Phosphatidylserine-everted erythrocyte membrane vesicles enhance efferocytosis and remodeling of vascular grafts.
Zihao Wang, Quhan Cheng, Mengxue Zhou, Kexin Feng, Qi Chen, Yi Yuan, Shengmin Zhang, Deling Kong, Kai Wang, Jianglin Wang
Abstract
Erythrocytes and erythrocyte membrane vesicles have shown promise for personalized drug delivery through passive immune evasion, yet their active role in immune phagocytosis remains largely unexplored. Here, we introduce a paradigm based on phosphatidylserine-everted erythrocyte membrane vesicles that trigger efferocytosis, enabling immune-mediated tissue regeneration rather than immune evasion.
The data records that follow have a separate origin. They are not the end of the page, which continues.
(* ===== verification/TypeCheck.v ===== *)
(** * Types of expressions

    [infer_expr] of [crates/sarif_frontend/src/semantic.rs] with the methods of
    [exprcore.rs] that it calls, and [infer_body] of [bodycheck.rs].  What a
    method does after inferring the parts of an expression is a definition over
    their types. *)
From stdpp Require Import gmap pretty.
From S2P Require Import Prelude Syntax Utf8 TextOps Hir SemType Builtins Ownership Resolve HirLower TypeCalls.

Open Scope nat_scope.
Open Scope reports_scope.

(** ** Operands *)

Definition expect_type (e : Expr) (actual expected : Type_) (op side help : string) : Reports unit :=
  r_when (mismatch actual expected)
    (Diagnostic_new "semantic.binary-type"
       (side ++ " operand of `" ++ op ++ "` must be `" ++ type_render expected ++ "`, found `"
        ++ type_render actual ++ "`")%string (expr_span e) (Some help)).

Definition in_error (ty : Type_) : bool := type_is ty T_Error.

(** An operand that is an integer of either width *)
Definition integer_operand (op : Hir.BinaryOp) (e : Expr) (ty : Type_) (side help : string) : Reports unit :=
  if type_is ty T_I32 || type_is ty T_I64 || in_error ty then r_ret tt
  else expect_type e ty T_I32 (Hir.binary_symbol op) side help.

(** The result is [I64] when one of the operands is. *)
Definition integer_operands (op : Hir.BinaryOp) (l r : Expr) (lt rt : Type_) (help : string) : Reports Type_ :=
  integer_operand op l lt "left" help ;~
  integer_operand op r rt "right" help ;~
  r_ret (if type_is lt T_I64 || type_is rt T_I64 then T_I64 else T_I32).

(** [infer_binary_expr] after the operands *)
Definition binary_type (op : Hir.BinaryOp) (l r : Expr) (span : Span) (lt rt : Type_) : Reports Type_ :=
  let symbol := Hir.binary_symbol op in
  match op with
  | B_And | B_Or =>
      expect_type l lt T_Bool symbol "left" "Use boolean operands with `and` and `or`." ;~
      expect_type r rt T_Bool symbol "right" "Use boolean operands with `and` and `or`." ;~
      r_ret T_Bool
  | B_Add | B_Sub | B_Mul | B_Div =>
      let add := match op with B_Add => true | _ => false end in
      if add && type_is lt T_TextBuilder && (type_is rt T_Text || type_is rt T_I32 || type_is rt T_I64)
      then r_ret T_TextBuilder
      else if add && type_is lt T_Text && type_is rt T_Text then r_ret T_Text
      else
        match matching_numeric_type lt rt with
        | Some ty => r_ret ty
        | None =>
            r_when (negb (in_error lt) && negb (in_error rt))
              (Diagnostic_new "semantic.binary-type"
                 ("operands of `" ++ symbol ++ "` must both be `I32`, both be `F64`, both be `Text`, "
                  ++ "or append to `TextBuilder`, found `" ++ type_render lt ++ "` and `" ++ type_render rt ++ "`")%string
                 span (Some "Use matching numeric operand types for arithmetic.")) ;~
            r_ret T_Error
        end
  | B_Rem => integer_operands op l r lt rt "Use `I32` or `I64` operands with `%`."
  | B_BitAnd | B_BitOr | B_BitXor | B_Shl | B_Shr =>
      integer_operands op l r lt rt "Use `I32` or `I64` operands with integer bitwise operators."
  | B_Lt | B_Le | B_Gt | B_Ge =>
      r_when (match matching_numeric_type lt rt with None => true | Some _ => false end
              && negb (in_error lt) && negb (in_error rt))
        (Diagnostic_new "semantic.binary-type"
           ("operands of `" ++ symbol ++ "` must both be `I32` or both be `F64`, found `" ++ type_render lt
            ++ "` and `" ++ type_render rt ++ "`")%string
           span (Some "Use matching numeric operand types for comparisons.")) ;~
      r_ret T_Bool
  | B_Eq | B_Ne =>
      r_when (negb (in_error lt) && negb (in_error rt) && negb (type_is lt rt))
        (Diagnostic_new "semantic.binary-type"
           ("operands of `" ++ symbol ++ "` must have the same type, found `" ++ type_render lt ++ "` and `"
            ++ type_render rt ++ "`")%string
           span (Some "Compare values of the same type.")) ;~
      r_ret T_Bool
  end.
(* ===== verification/FrontSpec.v ===== *)
(** * The front end: from text to the AST

    Lowering of any tree ends, and no string keeps an embedded expression: the
    text between its braces is parsed as a file, where it is no item.  The
    caches of the database cannot be seen; and what the way from text to the HIR
    loses without a diagnostic. *)
From Stdlib Require Import Ascii.
From stdpp Require Import gmap pretty.
From S2P Require Import Prelude Syntax Utf8 TextOps Float64 Mir Lexer Parser ParserWp ParserProofs ParserSpec LexerSpec.
From S2P Require Import Samples Resolve Hir HirLower Ast AstLower.

Open Scope nat_scope.

(** ** Trees *)

(** [P] holds of every node strictly inside. *)
Inductive below (P : Node -> Prop) : Node -> Prop :=
  | below_node kind span children :
      (forall c, Element_Node c ∈ children -> P c /\ below P c) -> below P (mkNode kind span children).

Lemma below_child P n c : below P n -> Element_Node c ∈ node_children n -> P c /\ below P c.
Proof. intros [kind span children Hc]. apply Hc. Qed.

(** Induction on trees *)
Lemma tree_ind (P : Node -> Prop) : (forall n, below P n -> P n) -> forall n, P n /\ below P n.
Proof.
  intros Hstep. fix IH 1. intros [kind span children].
  assert (below P (mkNode kind span children)) as Hb; [|exact (conj (Hstep _ Hb) Hb)].
  constructor. induction children as [|e children IHc]; intros c Hin; [apply elem_of_nil in Hin; destruct Hin|].
  destruct e as [n|t].
  - pose proof (IH n) as Hn. apply elem_of_cons in Hin as [Heq|Hin]; [congruence|exact (IHc c Hin)].
  - apply elem_of_cons in Hin as [Heq|Hin]; [discriminate Heq|exact (IHc c Hin)].
Qed.
(* ===== verification/ConstEval.v ===== *)
(** * The compile-time evaluator

    [ConstEvaluator] of [crates/sarif_codegen/src/lib.rs], over an interface:
    what a [ConstEvaluator] and the [ConstEnv] it is handed do for a method is
    an operation of the class [ConstMonad], and the methods are computations of
    any monad that has them.  [ConstState.v] has the evaluator's own monad, with
    slots, stacks and a cache, [ConstLexical.v] one for lexical scope, with none
    of these.  The methods call each other through a [Knot]; [step] ties it once. *)
From stdpp Require Import gmap pretty.
From S2P Require Import Prelude Syntax Utf8 TextOps Float64 Mir Interp Exec Entry Hir SemType.

Open Scope nat_scope.

(** ** The interface *)

Inductive ConstAssignResult := Assigned | Immutable | Unknown.

(** What an assignment may write to: [a], [a.f], [a[i]] or [a[i].f], with [i] evaluated. *)
Inductive ConstTarget :=
  | T_Local (name : string)
  | T_Field (name field : string)
  | T_Index (name : string) (index : Z)
  | T_IndexField (name : string) (index : Z) (field : string).

Definition target_name (t : ConstTarget) : string :=
  match t with T_Local name | T_Field name _ | T_Index name _ | T_IndexField name _ _ => name end.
Incorporation of these phosphatidylserine-everted erythrocyte membrane vesicles into small-diameter vascular grafts markedly enhances endothelialization, suppresses calcification, and improves long-term patency in a rabbit carotid artery replacement model. Preclinical evaluation in a large canine model further demonstrates superior performance compared with clinically used expanded polytetrafluoroethylene grafts. This study establishes engineered phosphatidylserine-everted erythrocyte membrane vesicles as a versatile, customizable, and cost-effective biointerface for vascular grafts and other blood-contacting devices, providing a compelling strategy to harness innate immune mechanisms for regenerative medicine.